Неправда, что она рвалась туда,
где тайны ремесла уже не тайны,
где ямб уже не может надоесть,
а друг не обойдёт на повороте,
и к морю не рвалась, и никогда
не шлялась у заветного обрыва,
чтоб невзначай в пучину заглянуть.
Высокий берег с выжженной травой,
с одной полынью, выжившей к июню,
опять зацвёл, сбегают по откосу
дельфиниум, чертополох, шалфей.
И макаронник душными цветами
украсил крону, сирый тамариск
сменив, поблеклый, с патлами седыми.
Я вспоминаю Таню и смотрю
на дерево, подросшее в руинах
часовни, навещаемой теперь
лишь ящерицей или сколопендрой,
и, жадным пеньем, рвущимся с небес,
подогнана, заглохшею тропою
вдоль брошенного кладбища бреду.
— «Брошенное кладбище», «обрыв», «пучина»… Вы несколько раз употребляете слово «трагедия» по отношению к поэтам. По отношению к Александру Межирову вы также говорите о трагедии вкуса, некой высокой меры. Тут вспоминается Цветаева с «безмерностью в мире мер», то есть противоположным кредо. А Вам какая позиция ближе?
— Трагедия заложена в самом призвании поэта. Банально говоря, поэт должен сгореть. Цветаевская «безмерность» — тоже трагедия. Межиров спорил с Цветаевой, вполне признавая ее гений. Но ближе ему была Ахматова — по крайней мере, начинающих поэтов учиться он призывал у неё. Да и слишком большой разницы смыслов я не вижу в таких, скажем, стихах, как ахматовское «Я научилась просто, мудро жить…» и цветаевское «Я счастлива жить образцово и просто…». МЦ никогда не скрывала своего ученичества у АА.
К слову, Бек по природе ближе к МЦ. В поздние годы это стало её внутренним мотивом, звучащим в самом стихе и крайнем ощущении конечности жизни.
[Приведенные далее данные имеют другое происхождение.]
Lemma suggestion_cutoff_ignores_threshold_witness :
  mock_mode init = true /\ (0 <= 7 # 10)%Q /\ (7 # 10 <= 1)%Q /\
  exists r,
    get_compression_suggestions init "2025-05-28T12:00:00" long_then_ten
      (7 # 10) = Ok (Some r)
    /\ (forall i msg,
          long_then_ten !! i = Some msg ->
          i + 10 < length long_then_ten ->
          (exists s, s ∈ Suggestions.suggestions r
                     /\ Suggestion.message_index s = i)
          <-> 500 < length (Py.get msg "content" []))
    /\ forall threshold',
         exists r',
           get_compression_suggestions init "2025-05-28T12:00:00"
             long_then_ten threshold' = Ok (Some r')
           /\ Suggestions.suggestions r' = Suggestions.suggestions r.
Proof.
  split; [reflexivity|]. split; [discriminate|]. split; [discriminate|].
  apply suggestion_cutoff_ignores_threshold;
    [reflexivity|discriminate|discriminate].
Defined.

(** C7, as stated, fails: with threshold 0.5 the scaled cutoff is 250
    characters, the first message below is 300 characters long and lies
    outside the protected window, and yet nothing is suggested. *)
Lemma suggestion_cutoff_not_scaled :
  (0 <= 1 # 2)%Q /\ (1 # 2 <= 1)%Q /\
  medium_then_ten !! 0 = Some medium_message /\
  0 + 10 < length medium_then_ten /\
  (spec_size_cutoff (1 # 2)
   < Py.float_of_nat (length (Py.get medium_message "content" [])))%Q /\
  exists r,
    get_compression_suggestions init "2025-05-28T12:00:00" medium_then_ten
      (1 # 2) = Ok (Some r)
    /\ Suggestions.suggestions r = [].
Proof.
  split; [discriminate|]. split; [discriminate|]. split; [reflexivity|].
  split; [simpl; lia|]. split; [reflexivity|].
  eexists. split; [vm_compute; reflexivity|reflexivity].
Qed.

(** *** Short conversations *)




Example demo_total_tokens :
  exists r,
    get_compression_suggestions init "2025-05-28T12:00:00"
      demo_conversation (7 # 10) = Ok (Some r)
    /\ Suggestions.total_tokens r = 16%Z.
Proof. eexists. split; [vm_compute; reflexivity|reflexivity]. Qed.

(** ** [compress_conversation] *)

(** The extraction loop collects, in order, a snippet of every message
    that matches. *)
Lemma fold_extract messages : forall key_points decisions,
  fold_left extract messages (key_points, decisions)
  = (key_points ++ map snippet_of (List.filter is_key_point messages),
     decisions ++ map snippet_of (List.filter is_decision messages)).
Proof.
  induction messages as [|msg rest IH]; intros key_points decisions.
  - simpl. by rewrite !app_nil_r.
  - cbn [fold_left List.filter]. unfold extract at 2.
    fold (content_of msg). fold (is_decision msg). fold (is_key_point msg).
    fold (snippet_of msg). rewrite IH.
    destruct (is_key_point msg), (is_decision msg); simpl;
      by rewrite <- ?app_assoc.
Qed.

(** In mock mode the call always returns. *)
Lemma compress_conversation_mock self now messages max_tokens :
  mock_mode self = true ->
  compress_conversation self now messages max_tokens =
  Ok (Some {| ConversationSummary.summary :=
                str "Conversation with " ++ str (pretty (length messages))
                ++ str " messages";
              ConversationSummary.key_points :=
                take 5 (map snippet_of (List.filter is_key_point messages));
              ConversationSummary.decisions :=
                take 3 (map snippet_of (List.filter is_decision messages));
              ConversationSummary.message_count := length messages;
              ConversationSummary.compression_ratio := (1 # 10)%Q;
              ConversationSummary.timestamp := now |}).
Proof.
  intros Hm. unfold compress_conversation. by rewrite Hm, fold_extract.
Qed.

(** C6. Whatever the number of messages, the summary holds at most five
    key points and at most three decisions. *)
Theorem summary_caps self now messages max_tokens :
  mock_mode self = true ->
  exists r,
    compress_conversation self now messages max_tokens = Ok (Some r)
    /\ length (ConversationSummary.key_points r) <= 5
    /\ length (ConversationSummary.decisions r) <= 3.
Proof.
  intros Hm. rewrite compress_conversation_mock by done.
  eexists. split; [reflexivity|]. simpl. rewrite !length_take. lia.
Qed.

Lemma summary_caps_witness :
  mock_mode init = true /\
  exists r,
    compress_conversation init "2025-05-28T12:00:00" seven_matches 1000
    = Ok (Some r)
    /\ length (ConversationSummary.key_points r) <= 5
    /\ length (ConversationSummary.decisions r) <= 3.
Proof.
  split; [reflexivity|]. apply summary_caps. reflexivity.
Defined.

Example seven_matches_capped :
  exists r,
    compress_conversation init "2025-05-28T12:00:00" seven_matches 1000
    = Ok (Some r)
    /\ length (ConversationSummary.key_points r) = 5
    /\ length (ConversationSummary.decisions r) = 3
    /\ ConversationSummary.message_count r = 7.
Proof. eexists. split; [vm_compute; reflexivity|]. by repeat split. Qed.

(** C4 (as the code has it). The reported [compression_ratio] is the
    constant 0.1, whatever the messages and [max_tokens]. *)
Theorem conversation_ratio_constant self now messages max_tokens :
  mock_mode self = true ->
  exists r,
    compress_conversation self now messages max_tokens = Ok (Some r)
    /\ ConversationSummary.compression_ratio r = (1 # 10)%Q.
Proof.
  intros Hm. rewrite compress_conversation_mock by done.
  eexists. split; reflexivity.
Qed.

Lemma conversation_ratio_constant_witness :
  mock_mode init = true /\
  exists r,
    compress_conversation init "2025-05-28T12:00:00" demo_conversation 1000
    = Ok (Some r)
    /\ ConversationSummary.compression_ratio r = (1 # 10)%Q.
Proof.
  split; [reflexivity|]. apply conversation_ratio_constant. reflexivity.
Defined.
(* ===== verification/_CoqProject ===== *)
-Q . S2P
Prelude.v
Netip.v
Heap.v
EndpointTracker.v
Float64.v
Knobs.v
Bytes.v
Slices.v
Disco.v
Stun.v
Packet.v
UdpRelay.v
UdpRelayProps.v
Ordering.v
ProbeManager.v
Scorer.v
Flows.v
SourceSockets.v
ActivePaths.v
EndpointState.v
UdpLifetime.v
BetterAddr.v
RelayManager.v
RelayManagerProps.v
EndpointRecord.v
PeerMap.v
Endpoint.v
EndpointSend.v
EndpointFacts.v
Peers.v
EndpointProps.v
PeersProps.v
PeerLife.v
DiscoRx.v
DiscoRxProps.v
Derp.v
DerpProps.v
DiscoTx.v
DiscoTxProps.v
RelaySession.v
DataPath.v
DataPathProps.v
Receive.v
ReceiveProps.v
IPPacket.v
IPPacketProps.v
PacketHeaders.v
IPSet.v
FlowTrack.v
Filter.v
FilterProps.v
Checksum.v
ChecksumProps.v
TSMP.v
Tstun.v
TstunProps.v
TstunFlows.v
(* ===== verification/Prelude.v ===== *)
(** * Verification of a Tailscale node's packet engine

    The repository is a Tailscale fork whose [wgengine/magicsock] can send to a peer from
    several local UDP sockets. This library models the path of a packet through the node, from
    the TUN device to the sockets and back, with everything that decides where it goes: the
    packet filter, the masquerading of addresses, the peers and their endpoints, the probing of
    paths, relays. Paths below are relative to [src/]; a file without a directory is in
    [src/wgengine/magicsock].

    ** The program and the files that model it

    A packet of the host enters [tstun.Wrapper.Read], passes the filter and source translation
    and is encrypted by WireGuard. The [Conn] of magicsock sends it to the peer: an [endpoint]
    per peer tracks the peer's addresses with disco pings and pongs and chooses the best one,
    the source-path engine probes each address from each auxiliary socket and scores the pairs,
    and the batch is written once or twice, through a peer relay, or handed to DERP. What the
    sockets receive is classified: disco messages are dispatched to the endpoints, the probe
    manager and the relay manager; WireGuard packets come out in [tstun.Wrapper.Write], pass
    destination translation and the filter and go to the host.

    Foundations.
    - [Prelude]: Go integers, [mono.Time], maps ranged over in any order, [slices.SortFunc],
      and the automation of the library.
    - [Netip], [Bytes], [Slices], [Float64], [Ordering]: [net/netip] addresses with their
      textual form and [epAddr]; bytes and big-endian integers; slices written in place and
      parsers that may panic; IEEE binary64 with the conversions and [math.Exp] of Go;
      comparisons built lexicographically.
    - [Heap] (tempfork/heap), [EndpointTracker] (endpoint_tracker.go): the binary heap, and the
      cache of advertised endpoints that uses it.
    - [Knobs] (sourcepath_supported.go, directvsrelay.go, extraendpoints.go): the environment
      knobs as a record, and every effective value.

    Wire formats.
    - [Disco] (disco/disco.go), [Stun] (net/stun), [Packet] (net/packet/geneve.go,
      magicsock.go): the messages with their parsers, the Geneve header, the framing and the
      classification of datagrams.
    - [IPPacket], [IPPacketProps], [PacketHeaders] (net/packet): the decoder of IP packets on a
      [Parsed] that is used again and again, and the headers that marshal themselves.
    - [Checksum], [ChecksumProps] (net/packet/checksum), [TSMP] (net/packet/tsmp.go): rewriting
      an address in place with its checksums; the messages between nodes.

    Sending and receiving.
    - [ProbeManager], [Scorer], [Flows] (sourcepath.go): [sourcePathProbeManager], that is the
      pending probes, the samples, the outcomes, the streaks and demotions, the failover and
      flow tables; the scores; flow identifiers and the flow table.
    - [SourceSockets] (sourcepath_supported.go): the slots of the auxiliary sockets; [sp_op] and
      [sp_run] are the sequences of sizing, binding, rotating and closing.
    - [ActivePaths] (sourcepath.go, endpoint.go): ranked dual-send paths and the policy that
      keeps two of them active.
    - [EndpointState], [UdpLifetime], [BetterAddr] (endpoint.go, directvsrelay.go): the pong
      ring of an address; the lifetime probe; the preference between paths, its hysteresis, and
      the promotion of a pong.
    - [EndpointRecord], [Endpoint], [EndpointSend] (endpoint.go): the [endpoint] struct as a
      record, one definition per handler in a state monad that also collects the actions a
      handler starts (packets, timers, callbacks), and the plan of a send. [ep_op] is every
      event of an endpoint and [ep_run] a sequence of them. [EndpointFacts], [EndpointProps]:
      the invariant and the theorems.
    - [DataPath], [DataPathProps] (endpoint.go, magicsock.go, sourcepath.go): [endpoint.send]
      after its plan, in a state monad over the manager, the sockets and the log of the writes.
    - [PeerMap], [Peers], [PeersProps] (peermap.go, magicsock.go): the four indexes over a store
      of shared peer infos, and the operations that change which peers there are; [devPanicf]
      panics or not by [e_crashOnUnexpected].
    - [DiscoRx], [DiscoRxProps] (magicsock.go): [handleDiscoMessageWithSource] and what it calls.
    - [DiscoTx], [DiscoTxProps] (magicsock.go, sourcepath.go): the sends of disco messages, disco
      pings and source-path probes, on the peers, the manager, the sockets and the DERP
      connections; the loop of a tick ([loopStep]) and the probes it starts ([routineStep]) are
      steps that interleave.
    - [Derp], [DerpProps] (derp.go, magicsock.go): the registry of connections to DERP regions with
      routes, home region, idle cleanup and closing, the goroutines of each connection, and those
      that ask for one, which look at the network before they take the lock; [derpEvent] is
      everything that may happen next and [derpRun] a sequence of it.
    - [Receive], [ReceiveProps], [PeerLife] (magicsock.go, derp.go): the receive functions with
      their address cache, in two parts ([receiveBegin], [receiveFinish]) that others interleave
      with and with what holds at each message, that of DERP, the wrapped endpoints WireGuard gets and what it says of them, [Conn.Send];
      how long an endpoint and its generation live.

    Relays.
    - [RelayManager], [RelayManagerProps] (relaymanager.go): the run loop with its handlers and
      the allocation and handshake goroutines, as steps that interleave ([rmStep]).
    - [UdpRelay], [UdpRelayProps] (net/udprelay): the relay server; packet handling is in steps
      between which endpoints may be allocated, expire or be closed.
    - [RelaySession]: two clients (manager and disco dispatch of each) and a server, composed
      packet by packet.

    The host's side.
    - [IPSet] (net/ipset), [FlowTrack] (net/flowtrack), [Filter], [FilterProps]
      (wgengine/filter): membership in prefix lists, the LRU cache of flows over a store of list
      elements, the compiled rules and the filter with the state it shares.
    - [Tstun], [TstunProps], [TstunFlows] (net/tstun/wrap.go, net/tsaddr): the masquerading
      table, both packet pipelines, [Read], [Write] and injected packets.

    Clients are proved against interfaces: the class [BartTable] (and [BartMap], with values) is
    what the routing table of another repository promises, [FlowCache] what the filter needs of
    the flow cache, discharged by [flowtrack_cache]; [Header] is the interface of the packet
    headers with an instance per type; [CmpOrder] and [LessOrder] are what sorting and heaps
    need of a comparison.

    ** What the theorems show

    - Probing: admission decides exactly by the three budgets and keeps them; expiry is exact;
      a pong is believed once, on the socket and from the peer probed. A probe that is reported
      as sent comes back, through the dispatch of the other node, as a sample of its path with
      the time that passed; a tick, however its probes interleave, keeps the manager well formed
      and within its budgets, and probes only what it found.
    - Scoring: the incremental scorer computes the reference score, which is defined on its own,
      without rounding where the code uses integers; the chosen source is
      optimal; a failed or rotated socket leaves no trace and disturbs no other.
    - Flows and sockets: the mixer is a bijection; the flow table is bounded with oldest-first
      eviction; socket identities are unique and never return.
    - Active paths: two different paths, best first, stable unless a better one is promoted
      within budget and cooldown, and over two addresses where there are two.
    - Endpoint: every run of handlers keeps the invariant and never panics; a ping callback
      runs at most once; the preference is asymmetric (and not transitive); changes between
      direct and relayed paths are spaced by the hold window.
    - Sends: what a result says of the writes and of DERP, for data and for disco messages; the
      fallback of the single-source strategy; the active backup that never takes over.
    - Receives: a receive function reports exactly the WireGuard packets, stripped of their
      Geneve header; each is attributed to a current peer or to nobody, in every interleaving
      with updates of the peers but the one in which the peer is removed between its lookup and
      the reading of its generation; an identified sender is known from then on, except to a
      receive function that has cached another one.
    - DERP: the channel a packet is written to; packets arrive whole, in order and once although
      the reader shares its buffer, and are attributed to the peer the server named; the home
      region stays connected; closing ends every goroutine; and the runs in which a connection
      falls silent, generations overlap, a route or the home connection is lost, or a connection
      opened while the network went down is taken for the home connection.
    - Peers: the indexes agree after every run and refine a table of node keys; the exact cases
      in which an update panics, with and without crashing on unexpected conditions. A received
      disco message does only what its sender may ask for, to the actions and to the state.
    - Formats: parsers return what was marshalled and fail exactly on what they document;
      generated IP packets are decoded to what they were made of and their checksums verify;
      the decoder is total and what it reads does not depend on earlier packets.
    - Relays: a relay forwards only between addresses that proved themselves; the server's
      indexes and gauges stay consistent; the relay manager never blocks and its goroutines
      finish; two clients and a server open a session and carry packets both ways.
    - Filter: a packet is admitted exactly when the rules, a known flow or a hook say so;
      replies are admitted while fewer than [lruMax] other flows are used, and unsolicited
      flows are not; shields up and jailed peers.
    - TUN wrapper: what reaches the host was admitted by its sender's filter; translation keeps
      valid checksums valid and is undone by replies; TSMP pings are answered; what the table of
      a configuration says of every address; which packets make [Write] panic.

    ** Conventions

    A Go [int], [int64] or [time.Duration] is a [Z] reduced by [i64] after arithmetic that can
    overflow, an unsigned one by [uw]. A loop over a map goes through the class [MapRange], so
    that theorems hold for every iteration order; what differs between platforms is the class
    [Platform]. Witnesses use the instances [canonical_range] and [portable_platform]. The
    network, the clock, the DERP servers, fresh transaction ids and random numbers are fields of [Env] and
    [SendEnv] that answer the n-th question; nothing is assumed of them. Sealing and hashing
    are parameters with the laws used, named where they are assumed. Objects shared by pointer
    live in stores (peer infos, relay endpoints, list elements, flow caches). A panic is a
    value: [None], or a constructor of the error type. A handler is one step: it holds the
    mutex of its endpoint or of its connection; a function that reads before it takes the mutex
    or goes on after it is split there, or takes as an argument what others do in between.

    Fuel: [evictLoop] gets one unit more than the flows in the table, and each iteration
    removes one; [fillLoop] of [ActivePaths] gets the two places there are to fill;
    [popExpired] and [popOver] of [EndpointTracker] get one unit per heap entry; [foldCarry]
    gets two passes, which [foldCarry_enough] shows to be enough. The
    theorems about them are stated of the functions that call them, with this fuel. The loops
    of [Heap] are well-founded recursions.

    ** Not modelled

    The client of the DERP protocol, netcheck, system calls on sockets and on the TUN device, generic
    segmentation offload and packets of the user-space network stack, TAP, packet capture, the
    extra-endpoints file watcher, the translation of control-plane rules into filter matches,
    metrics, logs and debug pages. These are input and output or glue to libraries that are not
    part of the repository. The interleaving of two handlers of one endpoint inside their
    critical sections is excluded by their mutex and not represented. *)
From stdpp Require Export base option list gmap strings sorting.
From Stdlib Require Export ZArith Lia.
Какая позиция ближе? Каждому своё.
— Татьяна Бек говорила по отношению Тарковскому о «пассионарной неуместности» — но, кажется, если цитировать Окуджаву, «это он не о вас — о себе». Вы писали, что выбрали себе в литературном процессе место на отшибе. Между тем в Вашем романе «Ливерпуль» есть смешная сцена, где герой-рассказчик пробирается сквозь толпу прихожан в церкви, воображая себя в тылу неприятеля. Может быть, внезапная бойкость — привилегия оказавшихся не на виду?
— Всё может быть…
— Вы уроженец Владивостока. Сильно ли повлиял Дальний Восток, его природа на Ваше миросозерцание? Что Вы чувствуете, когда говорят о Востоке как о понятии, что оно значит для Вас?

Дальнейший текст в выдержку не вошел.